Sindaco Tezze (Vi): «sparo a ladri e li butto nell’umido»

«Tu vieni dentro casa mia senza essere invitato per delinquere, ti sparo e chiamo il camion dell’umido». Scoppia la bufera su Valerio Lago, sindaco di Tezze sul Brenta (Vicenza), per un’esternazione su Facebook in seguito alla notizia dell’archiviazione del procedimento a carico di Graziano Stacchio, il benzinaio di Ponte di Nanto che un anno fa ha ucciso uno dei banditi che stavano assaltando la vicina gioielleria. «Ci auguriamo che prenda immediatamente le distanze dalla battuta infelice e si scusi con la comunità civile – dichiara al Corriere del Veneto il gruppo di minoranza “Progetto per Tezze obiettivo comune” – diversamente si dimetta».

«Stiamo sforando ogni limite, chi rappresenta le istituzioni non può abbassarsi a questo livello – sbotta la capogruppo regionale del Pd Alessandra Moretti -. Che messaggio diamo ai giovani e alle forze dell’ordine? No, non si può. Mi auguro che i vertici della Lega regionale prendano provvedimenti.
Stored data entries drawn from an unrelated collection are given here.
(* ===== verification/RlpStream.v ===== *)
(** * The streaming RLP decoder (src/geth/rlp/decode.go)

    [Stream] reads values piecemeal from a byte reader while enforcing the sizes
    of the enclosing lists and an input limit.  The model keeps every field of
    the Go struct except the scratch buffer [uintbuf]; the reader is an in-memory
    one ([bytes.Reader]), a list of the bytes not yet read.  The decoders for
    integers, booleans, byte arrays, big integers, pointers, arrays and
    [interface{}] are modelled on top of it. *)
From S2P Require Import Prelude RlpBase RlpRaw.

(** [kind = None] is the value [-1] that makes [Kind] read a new header; the
    innermost list is the head of [stack]. *)
Record Stream := mk_Stream {
  rd : bytes;
  remaining : Z;
  size : Z;
  kinderr : option rlp_err;
  stack : list Z;
  kind : option Kind;
  byteval : Z;
  limited : bool;
}.

Abbreviation S_ := (st Stream rlp_err).

Definition set_kind (k : option Kind) : S_ unit := st_modify (λ s,
  mk_Stream (rd s) (remaining s) (size s) (kinderr s) (stack s) k (byteval s) (limited s)).
Definition set_byteval (b : Z) : S_ unit := st_modify (λ s,
  mk_Stream (rd s) (remaining s) (size s) (kinderr s) (stack s) (kind s) b (limited s)).
Definition set_stack (l : list Z) : S_ unit := st_modify (λ s,
  mk_Stream (rd s) (remaining s) (size s) (kinderr s) l (kind s) (byteval s) (limited s)).
Definition set_remaining (n : Z) : S_ unit := st_modify (λ s,
  mk_Stream (rd s) n (size s) (kinderr s) (stack s) (kind s) (byteval s) (limited s)).
Definition set_rd (l : bytes) : S_ unit := st_modify (λ s,
  mk_Stream l (remaining s) (size s) (kinderr s) (stack s) (kind s) (byteval s) (limited s)).
Definition set_size (n : Z) : S_ unit := st_modify (λ s,
  mk_Stream (rd s) (remaining s) n (kinderr s) (stack s) (kind s) (byteval s) (limited s)).

(** Run [m] and hand its error to the continuation, as [err] in Go code. *)
Definition st_try {A} (m : S_ A) : S_ (A + rlp_err) := λ s,
  match m s with
  | (s', Ok a) => (s', Ok (inl a))
  | (s', Err e) => (s', Ok (inr e))
  | (s', Panic why) => (s', Panic why)
  | (s', OutOfFuel) => (s', OutOfFuel)
  end.

Definition listLimit (s : Stream) : option Z := head (stack s).

Definition willRead (n : Z) : S_ unit :=
  set_kind None ≫= λ _,
  s ← st_get;
  (match stack s with
   | [] => mret tt
   | limit :: rest =>
       if n >? limit then st_err ErrElemTooLarge else set_stack (u64 (limit - n) :: rest)
   end) ≫= λ _,
  s ← st_get;
  if limited s then
    if n >? remaining s then st_err ErrValueTooLarge
    else set_remaining (u64 (remaining s - n))
  else mret tt.

Definition readByte : S_ Z :=
  willRead 1 ≫= λ _,
  s ← st_get;
  match rd s with
  | [] => st_err ErrUnexpectedEOF
  | b :: l => set_rd l ≫= λ _, mret b
  end.

(** [readFull] into a buffer of [n] bytes. *)
Definition readFull (n : Z) : S_ bytes :=
  willRead n ≫= λ _,
  s ← st_get;
  if n <=? len (rd s) then
    set_rd (drop (Z.to_nat n) (rd s)) ≫= λ _, mret (take (Z.to_nat n) (rd s))
  else set_rd [] ≫= λ _, st_err ErrUnexpectedEOF.

Definition readUint (size : Z) : S_ Z :=
  if size =? 0 then set_kind None ≫= λ _, mret 0
  else if size =? 1 then readByte
  else if size >? 8 then st_panic runtime_error
  else
    buffer ← readFull size;
    match buffer with
    | [] => st_panic runtime_error
    | b0 :: _ => if b0 =? 0 then st_err ErrCanonSize else mret (be_val buffer)
    end.

(** The two branches of [readKind] for a size of [n] bytes. *)
Definition read_long (k : Kind) (n : Z) : S_ (Kind * Z * option rlp_err) :=
  sz ← st_try (readUint n);
  mret (match sz with
        | inl size => (k, size, if size <? 56 then Some ErrCanonSize else None)
        | inr err => (k, 0, Some err)
        end).

(** [Stream.readKind] returns its three results together; errors are values. *)
Definition s_readKind : S_ (Kind * Z * option rlp_err) :=
  r ← st_try readByte;
  match r with
  | inr err =>
      s ← st_get;
      let err :=
        match stack s with
        | [] => match err with ErrUnexpectedEOF | ErrValueTooLarge => ErrEOF | _ => err end
        | _ => err
        end in
      mret (Byte, 0, Some err)
  | inl b =>
      set_byteval 0 ≫= λ _,
      if b <? 0x80 then set_byteval b ≫= λ _, mret (Byte, 0, None)
      else if b <? 0xB8 then mret (String, u8 (b - 0x80), None)
      else if b <? 0xC0 then
        read_long String (u8 (b - 0xB7))
      else if b <? 0xF8 then mret (List, u8 (b - 0xC0), None)
      else
        read_long List (u8 (b - 0xF7))
  end.

Definition set_ahead (k : Kind) (sz : Z) (err : option rlp_err) : S_ unit := st_modify (λ s,
  mk_Stream (rd s) (remaining s) sz err (stack s) (Some k) (byteval s) (limited s)).

(** The size ahead is compared with the list limit read before the header. *)
Definition s_Kind : S_ (Kind * Z) :=
  s ← st_get;
  match kind s with
  | Some k => match kinderr s with None => mret (k, size s) | Some e => st_err e end
  | None =>
      if bool_decide (listLimit s = Some 0) then st_err EOL else
      '(k, sz, err) ← s_readKind;
      s' ← st_get;
      let err :=
        match err with
        | Some e => Some e
        | None =>
            if match listLimit s with Some limit => sz >? limit | None => false end
            then Some ErrElemTooLarge
            else if limited s' && (sz >? remaining s') then Some ErrValueTooLarge
            else None
        end in
      set_ahead k sz err ≫= λ _,
      match err with None => mret (k, sz) | Some e => st_err e end
  end.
Certe frasi non sono ammissibili, qui stiamo superando ogni limite. Serve rispettare la legalità, soprattutto nei confronti delle forze dell’ordine. Non è così che combattiamo i reati. Qui si rischia il far west». Sulla stessa linea d’onda della Moretti anche la senatrice bassanese Rosanna Filippin (Pd), il deputato vicentino Filippo Crimì (Pd) e il senatore veneto del Movimento Cinque Stelle Enrico Cappelletti.